Of the entries below, restate word for word only the section that runs from the line with "Definition boot : L" to the line with "(* ===== verification/Health.v ===== *)", counting both ends.
*** Entries provided ***
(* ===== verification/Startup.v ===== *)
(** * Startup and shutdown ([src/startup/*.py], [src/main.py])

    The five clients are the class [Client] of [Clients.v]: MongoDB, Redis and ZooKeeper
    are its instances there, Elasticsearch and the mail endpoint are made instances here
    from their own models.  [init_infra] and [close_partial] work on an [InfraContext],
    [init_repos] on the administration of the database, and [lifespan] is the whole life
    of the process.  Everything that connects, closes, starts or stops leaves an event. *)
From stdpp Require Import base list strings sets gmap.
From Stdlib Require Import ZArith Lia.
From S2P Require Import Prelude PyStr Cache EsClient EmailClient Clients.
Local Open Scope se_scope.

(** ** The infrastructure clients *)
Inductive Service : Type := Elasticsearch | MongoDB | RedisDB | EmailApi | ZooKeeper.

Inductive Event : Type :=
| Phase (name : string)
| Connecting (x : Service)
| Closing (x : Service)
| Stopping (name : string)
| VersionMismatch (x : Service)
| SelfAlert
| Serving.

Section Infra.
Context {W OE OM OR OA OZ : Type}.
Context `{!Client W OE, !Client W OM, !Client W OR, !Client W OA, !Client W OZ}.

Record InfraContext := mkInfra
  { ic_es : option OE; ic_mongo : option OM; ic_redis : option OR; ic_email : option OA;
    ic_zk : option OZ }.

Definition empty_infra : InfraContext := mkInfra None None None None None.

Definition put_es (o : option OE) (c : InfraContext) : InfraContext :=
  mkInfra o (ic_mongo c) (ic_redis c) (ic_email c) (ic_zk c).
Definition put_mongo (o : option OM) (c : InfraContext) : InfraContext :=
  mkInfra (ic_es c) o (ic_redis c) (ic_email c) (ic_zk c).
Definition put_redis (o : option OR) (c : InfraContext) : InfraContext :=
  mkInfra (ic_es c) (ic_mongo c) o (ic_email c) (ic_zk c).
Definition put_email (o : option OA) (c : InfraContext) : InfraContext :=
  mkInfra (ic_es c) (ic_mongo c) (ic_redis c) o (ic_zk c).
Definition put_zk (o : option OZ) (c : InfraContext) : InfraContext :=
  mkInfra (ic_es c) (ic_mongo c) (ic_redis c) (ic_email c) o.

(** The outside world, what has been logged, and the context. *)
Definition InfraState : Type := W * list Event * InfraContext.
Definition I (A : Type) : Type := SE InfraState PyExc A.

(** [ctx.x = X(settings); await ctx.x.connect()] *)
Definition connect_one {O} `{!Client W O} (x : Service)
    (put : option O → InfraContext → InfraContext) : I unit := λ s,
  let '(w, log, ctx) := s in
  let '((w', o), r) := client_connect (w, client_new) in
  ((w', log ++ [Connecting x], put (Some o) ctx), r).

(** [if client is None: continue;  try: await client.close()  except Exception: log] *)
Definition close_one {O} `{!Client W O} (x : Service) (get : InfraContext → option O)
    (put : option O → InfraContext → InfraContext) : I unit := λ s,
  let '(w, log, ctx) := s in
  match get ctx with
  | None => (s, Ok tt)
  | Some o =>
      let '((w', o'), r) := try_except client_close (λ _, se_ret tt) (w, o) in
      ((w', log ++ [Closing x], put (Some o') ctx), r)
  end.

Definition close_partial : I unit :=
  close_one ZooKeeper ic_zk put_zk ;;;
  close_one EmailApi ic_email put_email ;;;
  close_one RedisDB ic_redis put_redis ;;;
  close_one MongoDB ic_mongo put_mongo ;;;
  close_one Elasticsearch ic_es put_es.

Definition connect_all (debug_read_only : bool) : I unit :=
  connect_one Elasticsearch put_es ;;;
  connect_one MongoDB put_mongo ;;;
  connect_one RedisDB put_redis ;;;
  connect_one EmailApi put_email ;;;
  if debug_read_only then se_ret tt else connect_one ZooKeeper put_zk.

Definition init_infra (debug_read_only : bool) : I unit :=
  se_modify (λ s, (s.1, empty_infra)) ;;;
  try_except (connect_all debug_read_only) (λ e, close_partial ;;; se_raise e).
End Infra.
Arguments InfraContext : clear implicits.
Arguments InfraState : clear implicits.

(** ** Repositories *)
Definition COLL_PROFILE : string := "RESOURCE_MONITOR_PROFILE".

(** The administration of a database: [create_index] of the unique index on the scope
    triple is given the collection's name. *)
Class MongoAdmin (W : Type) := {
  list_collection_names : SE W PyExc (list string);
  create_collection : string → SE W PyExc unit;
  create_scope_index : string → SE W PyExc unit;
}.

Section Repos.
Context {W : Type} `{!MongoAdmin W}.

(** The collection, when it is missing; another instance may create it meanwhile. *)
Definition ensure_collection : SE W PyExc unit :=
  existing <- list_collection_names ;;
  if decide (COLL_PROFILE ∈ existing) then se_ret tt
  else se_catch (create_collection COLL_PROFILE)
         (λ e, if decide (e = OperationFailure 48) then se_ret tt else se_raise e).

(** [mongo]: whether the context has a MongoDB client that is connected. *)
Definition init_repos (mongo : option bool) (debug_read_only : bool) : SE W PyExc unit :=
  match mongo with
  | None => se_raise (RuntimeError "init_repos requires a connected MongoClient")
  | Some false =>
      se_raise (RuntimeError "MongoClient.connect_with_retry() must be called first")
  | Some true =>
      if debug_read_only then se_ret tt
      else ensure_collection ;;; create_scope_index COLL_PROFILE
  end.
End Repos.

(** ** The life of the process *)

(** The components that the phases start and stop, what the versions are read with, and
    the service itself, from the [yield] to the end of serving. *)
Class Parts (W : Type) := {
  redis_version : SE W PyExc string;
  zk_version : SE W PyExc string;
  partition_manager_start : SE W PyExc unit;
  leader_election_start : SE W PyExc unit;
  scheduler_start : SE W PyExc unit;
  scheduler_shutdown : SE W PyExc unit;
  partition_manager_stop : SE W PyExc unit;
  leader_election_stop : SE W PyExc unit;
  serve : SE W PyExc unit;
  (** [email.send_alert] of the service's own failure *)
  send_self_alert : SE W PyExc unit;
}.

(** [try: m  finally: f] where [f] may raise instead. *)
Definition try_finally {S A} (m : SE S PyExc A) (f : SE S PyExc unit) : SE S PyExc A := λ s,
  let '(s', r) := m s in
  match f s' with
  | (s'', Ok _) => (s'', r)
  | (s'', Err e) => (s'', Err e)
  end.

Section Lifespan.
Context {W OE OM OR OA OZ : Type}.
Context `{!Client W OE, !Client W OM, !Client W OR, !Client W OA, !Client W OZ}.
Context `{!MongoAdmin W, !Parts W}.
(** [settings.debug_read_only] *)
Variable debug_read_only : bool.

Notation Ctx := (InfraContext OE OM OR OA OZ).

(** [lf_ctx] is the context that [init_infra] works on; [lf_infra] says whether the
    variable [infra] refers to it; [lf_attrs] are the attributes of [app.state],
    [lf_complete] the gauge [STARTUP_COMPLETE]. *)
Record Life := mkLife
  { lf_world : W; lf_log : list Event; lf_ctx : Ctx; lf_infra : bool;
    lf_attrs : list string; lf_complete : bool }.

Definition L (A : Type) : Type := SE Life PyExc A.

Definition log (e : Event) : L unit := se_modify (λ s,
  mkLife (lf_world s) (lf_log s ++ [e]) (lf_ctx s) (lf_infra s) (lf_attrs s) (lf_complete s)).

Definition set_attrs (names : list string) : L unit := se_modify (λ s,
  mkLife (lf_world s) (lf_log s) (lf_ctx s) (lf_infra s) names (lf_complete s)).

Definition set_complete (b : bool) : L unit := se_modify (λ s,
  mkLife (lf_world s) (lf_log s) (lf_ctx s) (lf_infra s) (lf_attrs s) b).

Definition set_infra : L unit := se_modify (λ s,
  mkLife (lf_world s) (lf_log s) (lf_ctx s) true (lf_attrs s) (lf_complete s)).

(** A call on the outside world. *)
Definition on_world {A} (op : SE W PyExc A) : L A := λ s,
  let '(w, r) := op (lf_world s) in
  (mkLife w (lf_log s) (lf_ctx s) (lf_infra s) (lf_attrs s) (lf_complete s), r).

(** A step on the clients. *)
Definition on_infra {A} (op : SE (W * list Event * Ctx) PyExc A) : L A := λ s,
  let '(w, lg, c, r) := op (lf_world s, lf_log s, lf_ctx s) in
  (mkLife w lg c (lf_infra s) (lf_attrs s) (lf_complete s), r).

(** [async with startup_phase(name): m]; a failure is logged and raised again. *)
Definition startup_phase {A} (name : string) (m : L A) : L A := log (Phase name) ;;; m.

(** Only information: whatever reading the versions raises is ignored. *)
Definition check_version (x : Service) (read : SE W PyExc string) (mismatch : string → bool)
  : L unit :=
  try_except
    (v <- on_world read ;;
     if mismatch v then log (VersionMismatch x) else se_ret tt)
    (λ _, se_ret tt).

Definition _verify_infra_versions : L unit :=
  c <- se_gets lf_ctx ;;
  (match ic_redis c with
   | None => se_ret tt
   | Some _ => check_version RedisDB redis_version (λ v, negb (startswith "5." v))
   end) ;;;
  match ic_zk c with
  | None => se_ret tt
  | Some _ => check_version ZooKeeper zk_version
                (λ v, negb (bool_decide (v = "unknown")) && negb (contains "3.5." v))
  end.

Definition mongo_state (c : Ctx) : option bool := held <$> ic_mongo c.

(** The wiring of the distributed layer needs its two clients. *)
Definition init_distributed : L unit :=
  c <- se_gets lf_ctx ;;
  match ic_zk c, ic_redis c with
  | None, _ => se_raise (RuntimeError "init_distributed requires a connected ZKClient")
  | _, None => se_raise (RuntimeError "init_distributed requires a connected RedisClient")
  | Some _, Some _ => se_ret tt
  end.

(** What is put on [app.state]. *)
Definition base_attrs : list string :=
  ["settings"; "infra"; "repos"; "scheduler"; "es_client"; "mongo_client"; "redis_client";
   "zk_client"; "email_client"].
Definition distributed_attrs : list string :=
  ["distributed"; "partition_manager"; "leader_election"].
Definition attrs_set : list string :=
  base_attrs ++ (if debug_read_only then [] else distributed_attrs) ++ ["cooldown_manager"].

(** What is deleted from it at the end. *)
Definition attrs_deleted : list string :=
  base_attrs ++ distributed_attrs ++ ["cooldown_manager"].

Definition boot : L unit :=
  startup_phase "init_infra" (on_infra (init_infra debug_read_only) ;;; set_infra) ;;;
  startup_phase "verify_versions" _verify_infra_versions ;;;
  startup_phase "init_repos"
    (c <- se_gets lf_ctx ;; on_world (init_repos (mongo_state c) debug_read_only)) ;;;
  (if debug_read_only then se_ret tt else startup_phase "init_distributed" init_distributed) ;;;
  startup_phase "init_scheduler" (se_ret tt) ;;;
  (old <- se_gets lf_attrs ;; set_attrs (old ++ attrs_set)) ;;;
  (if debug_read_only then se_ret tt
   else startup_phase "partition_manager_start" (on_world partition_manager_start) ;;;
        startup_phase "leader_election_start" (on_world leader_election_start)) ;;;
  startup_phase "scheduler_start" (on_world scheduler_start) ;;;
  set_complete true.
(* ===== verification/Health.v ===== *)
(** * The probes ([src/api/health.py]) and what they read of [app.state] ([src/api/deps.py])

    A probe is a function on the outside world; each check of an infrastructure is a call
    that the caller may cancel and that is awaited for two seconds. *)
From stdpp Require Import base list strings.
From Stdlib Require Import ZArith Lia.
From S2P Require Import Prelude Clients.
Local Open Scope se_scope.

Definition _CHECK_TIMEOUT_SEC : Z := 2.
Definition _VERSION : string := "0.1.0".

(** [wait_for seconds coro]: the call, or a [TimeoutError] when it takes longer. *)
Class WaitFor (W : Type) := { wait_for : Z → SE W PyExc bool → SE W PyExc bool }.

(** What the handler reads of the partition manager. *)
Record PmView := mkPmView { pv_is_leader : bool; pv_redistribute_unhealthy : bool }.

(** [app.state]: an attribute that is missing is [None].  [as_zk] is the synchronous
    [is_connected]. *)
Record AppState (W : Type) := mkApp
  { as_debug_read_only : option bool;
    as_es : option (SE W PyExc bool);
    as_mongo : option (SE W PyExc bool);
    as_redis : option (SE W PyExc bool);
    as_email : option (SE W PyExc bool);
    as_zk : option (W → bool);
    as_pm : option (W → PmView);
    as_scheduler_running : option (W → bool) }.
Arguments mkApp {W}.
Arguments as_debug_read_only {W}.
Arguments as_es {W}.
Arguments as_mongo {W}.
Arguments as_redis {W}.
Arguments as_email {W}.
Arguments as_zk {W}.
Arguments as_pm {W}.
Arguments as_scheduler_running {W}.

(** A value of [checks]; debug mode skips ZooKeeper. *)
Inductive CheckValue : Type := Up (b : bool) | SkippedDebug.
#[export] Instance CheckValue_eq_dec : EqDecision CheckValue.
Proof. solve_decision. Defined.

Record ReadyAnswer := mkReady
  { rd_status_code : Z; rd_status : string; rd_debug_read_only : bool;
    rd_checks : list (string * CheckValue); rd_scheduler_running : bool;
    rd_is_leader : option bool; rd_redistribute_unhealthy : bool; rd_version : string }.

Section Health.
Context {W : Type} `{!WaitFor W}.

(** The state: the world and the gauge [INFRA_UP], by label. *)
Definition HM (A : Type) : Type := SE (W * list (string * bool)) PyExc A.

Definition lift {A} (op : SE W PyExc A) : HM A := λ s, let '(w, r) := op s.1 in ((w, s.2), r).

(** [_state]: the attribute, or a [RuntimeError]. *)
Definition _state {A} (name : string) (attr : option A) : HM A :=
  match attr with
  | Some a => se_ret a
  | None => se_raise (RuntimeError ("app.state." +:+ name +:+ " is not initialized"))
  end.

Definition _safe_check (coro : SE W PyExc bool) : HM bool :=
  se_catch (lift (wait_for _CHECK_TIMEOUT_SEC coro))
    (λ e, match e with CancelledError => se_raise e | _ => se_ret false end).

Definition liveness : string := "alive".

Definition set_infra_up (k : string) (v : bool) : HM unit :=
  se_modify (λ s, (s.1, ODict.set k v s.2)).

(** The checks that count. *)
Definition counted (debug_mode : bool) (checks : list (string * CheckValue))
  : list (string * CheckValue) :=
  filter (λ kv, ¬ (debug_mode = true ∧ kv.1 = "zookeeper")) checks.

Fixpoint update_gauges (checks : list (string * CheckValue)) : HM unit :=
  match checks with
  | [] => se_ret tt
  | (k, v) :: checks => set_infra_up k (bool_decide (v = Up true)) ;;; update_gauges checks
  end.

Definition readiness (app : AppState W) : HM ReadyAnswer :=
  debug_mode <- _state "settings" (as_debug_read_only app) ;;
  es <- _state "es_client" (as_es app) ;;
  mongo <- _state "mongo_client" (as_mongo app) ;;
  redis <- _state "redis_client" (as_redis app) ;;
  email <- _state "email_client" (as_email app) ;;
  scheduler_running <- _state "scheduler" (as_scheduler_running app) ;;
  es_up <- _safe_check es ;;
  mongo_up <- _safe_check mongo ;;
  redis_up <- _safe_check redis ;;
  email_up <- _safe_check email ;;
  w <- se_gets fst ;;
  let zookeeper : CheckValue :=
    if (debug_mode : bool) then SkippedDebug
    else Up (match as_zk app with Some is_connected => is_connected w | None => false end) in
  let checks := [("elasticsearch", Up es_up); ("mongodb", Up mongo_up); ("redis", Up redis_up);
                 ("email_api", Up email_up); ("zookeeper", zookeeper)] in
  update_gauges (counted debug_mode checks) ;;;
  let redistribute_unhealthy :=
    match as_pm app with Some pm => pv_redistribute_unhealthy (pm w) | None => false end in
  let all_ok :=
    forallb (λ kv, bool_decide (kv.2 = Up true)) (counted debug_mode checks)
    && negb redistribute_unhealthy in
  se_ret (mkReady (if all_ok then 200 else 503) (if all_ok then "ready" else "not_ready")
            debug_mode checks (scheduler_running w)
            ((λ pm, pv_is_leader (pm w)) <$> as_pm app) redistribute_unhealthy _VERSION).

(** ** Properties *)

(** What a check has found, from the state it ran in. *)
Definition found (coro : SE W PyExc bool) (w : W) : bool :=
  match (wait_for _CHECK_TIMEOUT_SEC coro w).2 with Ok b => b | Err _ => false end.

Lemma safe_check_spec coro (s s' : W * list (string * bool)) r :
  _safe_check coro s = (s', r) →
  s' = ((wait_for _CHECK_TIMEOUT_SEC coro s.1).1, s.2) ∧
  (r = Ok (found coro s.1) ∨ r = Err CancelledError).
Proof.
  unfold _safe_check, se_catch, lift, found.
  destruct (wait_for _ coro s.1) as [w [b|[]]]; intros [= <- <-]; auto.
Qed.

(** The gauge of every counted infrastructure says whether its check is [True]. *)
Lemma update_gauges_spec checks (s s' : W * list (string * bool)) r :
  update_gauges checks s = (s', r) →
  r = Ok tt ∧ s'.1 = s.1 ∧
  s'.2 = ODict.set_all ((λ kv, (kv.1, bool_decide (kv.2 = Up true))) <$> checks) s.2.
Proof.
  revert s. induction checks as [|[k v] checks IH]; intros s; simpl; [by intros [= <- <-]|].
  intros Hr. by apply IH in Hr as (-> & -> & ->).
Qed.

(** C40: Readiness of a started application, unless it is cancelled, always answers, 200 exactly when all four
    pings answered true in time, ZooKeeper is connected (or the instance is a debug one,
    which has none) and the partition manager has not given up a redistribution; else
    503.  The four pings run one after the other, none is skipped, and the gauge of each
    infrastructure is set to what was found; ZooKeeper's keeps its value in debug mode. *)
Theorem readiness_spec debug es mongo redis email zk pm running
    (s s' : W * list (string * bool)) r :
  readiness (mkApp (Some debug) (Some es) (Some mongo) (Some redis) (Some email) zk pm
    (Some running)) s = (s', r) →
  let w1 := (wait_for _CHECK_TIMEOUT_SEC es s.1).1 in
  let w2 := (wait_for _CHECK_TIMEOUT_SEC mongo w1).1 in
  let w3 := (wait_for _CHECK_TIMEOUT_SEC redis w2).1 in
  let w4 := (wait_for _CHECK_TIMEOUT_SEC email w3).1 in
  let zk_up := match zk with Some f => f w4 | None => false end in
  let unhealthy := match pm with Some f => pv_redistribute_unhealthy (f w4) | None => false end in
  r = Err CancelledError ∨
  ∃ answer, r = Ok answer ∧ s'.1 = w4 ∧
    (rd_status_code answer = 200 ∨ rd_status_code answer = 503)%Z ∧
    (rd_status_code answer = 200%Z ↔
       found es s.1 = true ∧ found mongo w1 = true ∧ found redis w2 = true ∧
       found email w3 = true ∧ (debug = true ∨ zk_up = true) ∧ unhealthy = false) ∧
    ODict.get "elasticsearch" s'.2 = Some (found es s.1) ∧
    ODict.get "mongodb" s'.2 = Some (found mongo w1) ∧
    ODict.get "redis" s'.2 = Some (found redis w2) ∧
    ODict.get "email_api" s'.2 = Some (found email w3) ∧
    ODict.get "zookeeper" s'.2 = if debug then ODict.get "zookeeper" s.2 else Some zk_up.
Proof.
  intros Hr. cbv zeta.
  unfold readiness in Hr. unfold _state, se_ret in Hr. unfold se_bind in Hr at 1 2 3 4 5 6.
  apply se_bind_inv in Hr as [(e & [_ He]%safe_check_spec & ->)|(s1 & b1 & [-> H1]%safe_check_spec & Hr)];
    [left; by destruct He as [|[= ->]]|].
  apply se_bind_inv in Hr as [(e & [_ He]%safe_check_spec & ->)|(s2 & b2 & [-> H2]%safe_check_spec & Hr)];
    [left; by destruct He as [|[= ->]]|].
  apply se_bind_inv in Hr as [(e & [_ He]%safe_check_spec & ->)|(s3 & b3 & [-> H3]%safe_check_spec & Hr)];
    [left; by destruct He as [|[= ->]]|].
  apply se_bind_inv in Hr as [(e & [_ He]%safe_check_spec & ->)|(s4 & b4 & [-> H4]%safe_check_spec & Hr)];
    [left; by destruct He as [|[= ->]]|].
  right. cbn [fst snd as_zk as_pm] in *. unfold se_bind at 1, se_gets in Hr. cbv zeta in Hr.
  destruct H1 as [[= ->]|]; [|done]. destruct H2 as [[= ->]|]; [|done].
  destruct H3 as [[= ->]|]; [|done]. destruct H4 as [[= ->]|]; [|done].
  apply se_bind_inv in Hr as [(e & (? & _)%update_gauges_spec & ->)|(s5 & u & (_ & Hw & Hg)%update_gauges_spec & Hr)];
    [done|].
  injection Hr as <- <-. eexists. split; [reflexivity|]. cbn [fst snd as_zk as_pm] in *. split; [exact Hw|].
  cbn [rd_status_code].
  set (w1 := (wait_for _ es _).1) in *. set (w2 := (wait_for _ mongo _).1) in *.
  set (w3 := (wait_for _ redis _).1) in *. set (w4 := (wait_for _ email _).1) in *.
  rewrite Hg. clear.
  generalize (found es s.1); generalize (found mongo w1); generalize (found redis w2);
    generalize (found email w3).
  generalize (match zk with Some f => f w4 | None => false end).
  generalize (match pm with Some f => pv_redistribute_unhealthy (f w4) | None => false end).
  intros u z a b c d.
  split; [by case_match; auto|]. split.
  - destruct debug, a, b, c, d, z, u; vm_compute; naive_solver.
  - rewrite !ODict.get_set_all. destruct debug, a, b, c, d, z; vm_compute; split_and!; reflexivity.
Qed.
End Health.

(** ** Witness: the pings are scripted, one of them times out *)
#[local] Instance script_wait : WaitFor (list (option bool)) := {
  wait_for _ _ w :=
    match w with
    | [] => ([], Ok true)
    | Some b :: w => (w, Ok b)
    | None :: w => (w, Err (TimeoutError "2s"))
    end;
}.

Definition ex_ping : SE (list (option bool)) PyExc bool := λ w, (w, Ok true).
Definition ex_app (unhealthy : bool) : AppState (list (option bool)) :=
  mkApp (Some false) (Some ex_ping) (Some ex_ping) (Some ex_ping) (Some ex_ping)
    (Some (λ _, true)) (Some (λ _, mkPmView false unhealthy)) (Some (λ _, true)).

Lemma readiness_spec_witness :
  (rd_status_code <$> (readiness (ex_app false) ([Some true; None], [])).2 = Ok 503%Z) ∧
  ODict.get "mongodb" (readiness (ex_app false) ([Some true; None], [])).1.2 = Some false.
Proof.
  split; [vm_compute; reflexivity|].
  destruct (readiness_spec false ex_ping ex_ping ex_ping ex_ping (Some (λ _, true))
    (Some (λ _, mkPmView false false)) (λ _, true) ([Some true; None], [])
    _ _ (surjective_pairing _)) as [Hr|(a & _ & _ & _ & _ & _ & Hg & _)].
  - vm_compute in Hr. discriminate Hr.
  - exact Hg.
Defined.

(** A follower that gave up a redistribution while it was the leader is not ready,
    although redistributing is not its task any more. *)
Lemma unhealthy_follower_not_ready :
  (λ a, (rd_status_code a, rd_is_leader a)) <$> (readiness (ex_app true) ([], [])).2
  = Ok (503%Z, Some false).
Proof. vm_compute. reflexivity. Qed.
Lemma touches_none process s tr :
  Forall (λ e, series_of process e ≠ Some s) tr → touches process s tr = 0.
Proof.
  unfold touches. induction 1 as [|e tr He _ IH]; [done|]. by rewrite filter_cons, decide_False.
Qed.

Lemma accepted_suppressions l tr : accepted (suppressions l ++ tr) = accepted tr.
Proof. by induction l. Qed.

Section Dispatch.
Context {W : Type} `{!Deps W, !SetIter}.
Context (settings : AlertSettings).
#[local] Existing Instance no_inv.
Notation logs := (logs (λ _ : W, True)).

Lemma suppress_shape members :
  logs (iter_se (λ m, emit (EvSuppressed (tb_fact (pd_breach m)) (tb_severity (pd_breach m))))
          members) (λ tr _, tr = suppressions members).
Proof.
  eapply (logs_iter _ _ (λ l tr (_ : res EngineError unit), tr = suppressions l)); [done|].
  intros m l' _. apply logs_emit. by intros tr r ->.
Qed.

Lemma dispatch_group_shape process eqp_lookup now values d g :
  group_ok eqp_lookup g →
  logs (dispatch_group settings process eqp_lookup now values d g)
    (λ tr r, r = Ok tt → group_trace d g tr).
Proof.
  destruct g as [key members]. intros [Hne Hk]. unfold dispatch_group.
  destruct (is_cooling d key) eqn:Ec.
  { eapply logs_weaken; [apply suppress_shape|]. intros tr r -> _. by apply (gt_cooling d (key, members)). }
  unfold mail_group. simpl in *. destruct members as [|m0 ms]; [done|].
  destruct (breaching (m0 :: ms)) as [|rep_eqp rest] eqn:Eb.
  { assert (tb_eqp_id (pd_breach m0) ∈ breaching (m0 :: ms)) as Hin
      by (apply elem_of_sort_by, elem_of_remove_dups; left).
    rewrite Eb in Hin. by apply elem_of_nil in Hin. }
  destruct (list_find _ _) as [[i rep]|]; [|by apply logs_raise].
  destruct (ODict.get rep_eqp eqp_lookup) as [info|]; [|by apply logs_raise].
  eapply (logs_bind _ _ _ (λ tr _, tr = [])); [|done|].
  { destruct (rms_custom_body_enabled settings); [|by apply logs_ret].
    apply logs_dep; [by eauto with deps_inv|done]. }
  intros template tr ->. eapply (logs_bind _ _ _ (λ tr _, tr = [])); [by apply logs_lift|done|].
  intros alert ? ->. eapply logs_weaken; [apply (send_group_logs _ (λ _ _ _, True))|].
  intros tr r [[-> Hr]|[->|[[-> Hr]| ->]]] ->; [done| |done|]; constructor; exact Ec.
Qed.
*** End of Entries provided ***
— Solution —
Definition boot : L unit :=
  startup_phase "init_infra" (on_infra (init_infra debug_read_only) ;;; set_infra) ;;;
  startup_phase "verify_versions" _verify_infra_versions ;;;
  startup_phase "init_repos"
    (c <- se_gets lf_ctx ;; on_world (init_repos (mongo_state c) debug_read_only)) ;;;
  (if debug_read_only then se_ret tt else startup_phase "init_distributed" init_distributed) ;;;
  startup_phase "init_scheduler" (se_ret tt) ;;;
  (old <- se_gets lf_attrs ;; set_attrs (old ++ attrs_set)) ;;;
  (if debug_read_only then se_ret tt
   else startup_phase "partition_manager_start" (on_world partition_manager_start) ;;;
        startup_phase "leader_election_start" (on_world leader_election_start)) ;;;
  startup_phase "scheduler_start" (on_world scheduler_start) ;;;
  set_complete true.
(* ===== verification/Health.v ===== *)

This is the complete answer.